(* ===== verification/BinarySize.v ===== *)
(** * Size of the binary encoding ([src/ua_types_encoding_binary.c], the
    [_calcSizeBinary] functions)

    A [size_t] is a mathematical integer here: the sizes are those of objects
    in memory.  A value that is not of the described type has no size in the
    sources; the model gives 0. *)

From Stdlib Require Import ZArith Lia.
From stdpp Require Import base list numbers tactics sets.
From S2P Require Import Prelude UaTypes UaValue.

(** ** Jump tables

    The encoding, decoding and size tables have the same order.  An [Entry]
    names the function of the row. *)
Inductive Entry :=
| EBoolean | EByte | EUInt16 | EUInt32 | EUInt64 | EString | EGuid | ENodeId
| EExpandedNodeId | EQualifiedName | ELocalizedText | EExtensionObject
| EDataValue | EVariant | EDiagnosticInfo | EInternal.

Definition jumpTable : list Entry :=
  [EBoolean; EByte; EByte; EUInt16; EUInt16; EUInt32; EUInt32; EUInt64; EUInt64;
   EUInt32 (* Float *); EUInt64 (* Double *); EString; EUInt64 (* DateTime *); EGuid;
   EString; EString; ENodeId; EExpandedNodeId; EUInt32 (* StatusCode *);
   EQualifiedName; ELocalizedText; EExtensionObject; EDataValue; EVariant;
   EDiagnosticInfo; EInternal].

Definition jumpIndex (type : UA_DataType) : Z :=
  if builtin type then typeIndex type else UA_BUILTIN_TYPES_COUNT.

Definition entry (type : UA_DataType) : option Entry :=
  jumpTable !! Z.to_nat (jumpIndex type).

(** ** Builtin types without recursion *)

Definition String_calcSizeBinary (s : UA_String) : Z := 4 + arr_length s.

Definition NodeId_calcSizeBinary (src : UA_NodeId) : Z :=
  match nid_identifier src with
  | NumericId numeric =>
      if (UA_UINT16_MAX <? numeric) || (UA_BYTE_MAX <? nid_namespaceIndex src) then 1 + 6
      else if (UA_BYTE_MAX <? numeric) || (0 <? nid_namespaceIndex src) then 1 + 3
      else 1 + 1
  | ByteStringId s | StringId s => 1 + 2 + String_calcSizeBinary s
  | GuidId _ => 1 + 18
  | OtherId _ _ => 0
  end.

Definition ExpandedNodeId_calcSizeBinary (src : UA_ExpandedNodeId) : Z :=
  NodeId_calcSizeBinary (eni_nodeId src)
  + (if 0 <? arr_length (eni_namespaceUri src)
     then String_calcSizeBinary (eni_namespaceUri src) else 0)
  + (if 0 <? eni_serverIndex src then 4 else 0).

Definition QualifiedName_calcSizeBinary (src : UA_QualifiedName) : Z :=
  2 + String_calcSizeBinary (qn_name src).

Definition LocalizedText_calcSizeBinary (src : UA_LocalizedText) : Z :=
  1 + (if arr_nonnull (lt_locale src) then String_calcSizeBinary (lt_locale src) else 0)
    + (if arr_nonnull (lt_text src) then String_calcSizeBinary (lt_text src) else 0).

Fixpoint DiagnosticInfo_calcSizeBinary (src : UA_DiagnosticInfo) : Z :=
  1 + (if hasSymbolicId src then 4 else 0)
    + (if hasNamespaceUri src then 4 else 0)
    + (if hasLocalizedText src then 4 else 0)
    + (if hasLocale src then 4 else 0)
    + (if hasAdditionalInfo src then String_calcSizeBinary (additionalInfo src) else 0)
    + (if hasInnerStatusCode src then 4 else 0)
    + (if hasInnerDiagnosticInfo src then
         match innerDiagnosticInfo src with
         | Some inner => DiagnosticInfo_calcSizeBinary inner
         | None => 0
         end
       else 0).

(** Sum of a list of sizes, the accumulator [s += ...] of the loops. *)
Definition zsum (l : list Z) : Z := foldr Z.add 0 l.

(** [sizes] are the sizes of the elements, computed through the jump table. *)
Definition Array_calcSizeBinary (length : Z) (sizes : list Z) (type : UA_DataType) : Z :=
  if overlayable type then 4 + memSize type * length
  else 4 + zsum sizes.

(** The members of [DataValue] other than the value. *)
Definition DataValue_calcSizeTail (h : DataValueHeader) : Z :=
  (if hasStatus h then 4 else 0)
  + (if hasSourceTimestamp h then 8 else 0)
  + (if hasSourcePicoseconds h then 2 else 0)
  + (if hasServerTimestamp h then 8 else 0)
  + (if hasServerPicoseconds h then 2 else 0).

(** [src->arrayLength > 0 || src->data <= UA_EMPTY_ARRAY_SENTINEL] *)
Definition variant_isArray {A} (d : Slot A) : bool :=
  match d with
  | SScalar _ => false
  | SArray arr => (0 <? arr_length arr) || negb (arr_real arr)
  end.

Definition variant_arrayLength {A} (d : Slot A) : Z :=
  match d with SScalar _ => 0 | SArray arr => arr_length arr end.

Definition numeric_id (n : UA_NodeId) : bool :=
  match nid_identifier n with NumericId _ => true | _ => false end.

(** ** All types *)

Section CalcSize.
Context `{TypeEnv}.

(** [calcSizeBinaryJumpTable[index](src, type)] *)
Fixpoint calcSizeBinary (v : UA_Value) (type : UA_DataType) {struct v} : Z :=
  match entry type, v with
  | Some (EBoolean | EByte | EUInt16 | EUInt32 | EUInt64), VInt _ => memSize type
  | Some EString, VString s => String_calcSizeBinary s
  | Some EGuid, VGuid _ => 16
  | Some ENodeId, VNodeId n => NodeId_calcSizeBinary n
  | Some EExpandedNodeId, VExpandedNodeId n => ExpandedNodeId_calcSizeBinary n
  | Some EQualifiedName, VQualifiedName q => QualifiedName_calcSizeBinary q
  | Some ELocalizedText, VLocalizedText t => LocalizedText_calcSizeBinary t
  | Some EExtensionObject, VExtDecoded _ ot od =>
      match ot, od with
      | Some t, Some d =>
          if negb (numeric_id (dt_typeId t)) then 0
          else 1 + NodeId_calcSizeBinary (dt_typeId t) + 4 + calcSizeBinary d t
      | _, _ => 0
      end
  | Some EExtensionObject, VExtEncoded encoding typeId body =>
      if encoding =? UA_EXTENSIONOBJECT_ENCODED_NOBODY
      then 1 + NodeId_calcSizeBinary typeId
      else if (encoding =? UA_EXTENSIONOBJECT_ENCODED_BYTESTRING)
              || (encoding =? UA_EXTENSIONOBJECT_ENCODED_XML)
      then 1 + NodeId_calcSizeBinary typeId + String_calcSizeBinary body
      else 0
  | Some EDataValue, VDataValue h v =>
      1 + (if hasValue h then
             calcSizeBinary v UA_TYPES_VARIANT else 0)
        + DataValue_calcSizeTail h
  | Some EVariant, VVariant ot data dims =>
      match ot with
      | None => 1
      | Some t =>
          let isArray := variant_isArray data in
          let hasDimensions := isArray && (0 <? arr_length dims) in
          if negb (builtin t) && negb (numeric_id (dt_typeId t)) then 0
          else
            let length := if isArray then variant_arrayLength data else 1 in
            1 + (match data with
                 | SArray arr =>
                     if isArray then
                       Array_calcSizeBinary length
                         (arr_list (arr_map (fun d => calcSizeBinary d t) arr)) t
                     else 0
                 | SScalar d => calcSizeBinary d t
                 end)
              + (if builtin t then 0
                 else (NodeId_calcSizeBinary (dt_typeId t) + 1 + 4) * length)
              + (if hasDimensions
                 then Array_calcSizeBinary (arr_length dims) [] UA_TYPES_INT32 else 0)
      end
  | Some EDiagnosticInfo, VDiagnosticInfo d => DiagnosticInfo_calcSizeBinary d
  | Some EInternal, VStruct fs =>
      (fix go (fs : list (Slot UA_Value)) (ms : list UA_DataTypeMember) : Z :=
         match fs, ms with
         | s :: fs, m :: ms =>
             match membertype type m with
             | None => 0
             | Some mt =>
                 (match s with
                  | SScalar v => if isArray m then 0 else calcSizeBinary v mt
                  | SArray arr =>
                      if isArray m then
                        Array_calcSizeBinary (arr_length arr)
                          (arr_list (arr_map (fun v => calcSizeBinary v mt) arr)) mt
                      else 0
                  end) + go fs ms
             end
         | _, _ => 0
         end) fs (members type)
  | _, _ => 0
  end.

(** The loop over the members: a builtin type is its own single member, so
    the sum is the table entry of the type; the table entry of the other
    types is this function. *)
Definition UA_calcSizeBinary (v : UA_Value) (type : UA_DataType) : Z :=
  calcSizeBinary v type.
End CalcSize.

■ ■ ■ ■ ■

Prompt:
Every line of the listing that includes the word "EExpandedNodeId" forms the answer.

Task response:
| EExpandedNodeId | EQualifiedName | ELocalizedText | EExtensionObject
   EString; EString; ENodeId; EExpandedNodeId; EUInt32 (* StatusCode *);
  | Some EExpandedNodeId, VExpandedNodeId n => ExpandedNodeId_calcSizeBinary n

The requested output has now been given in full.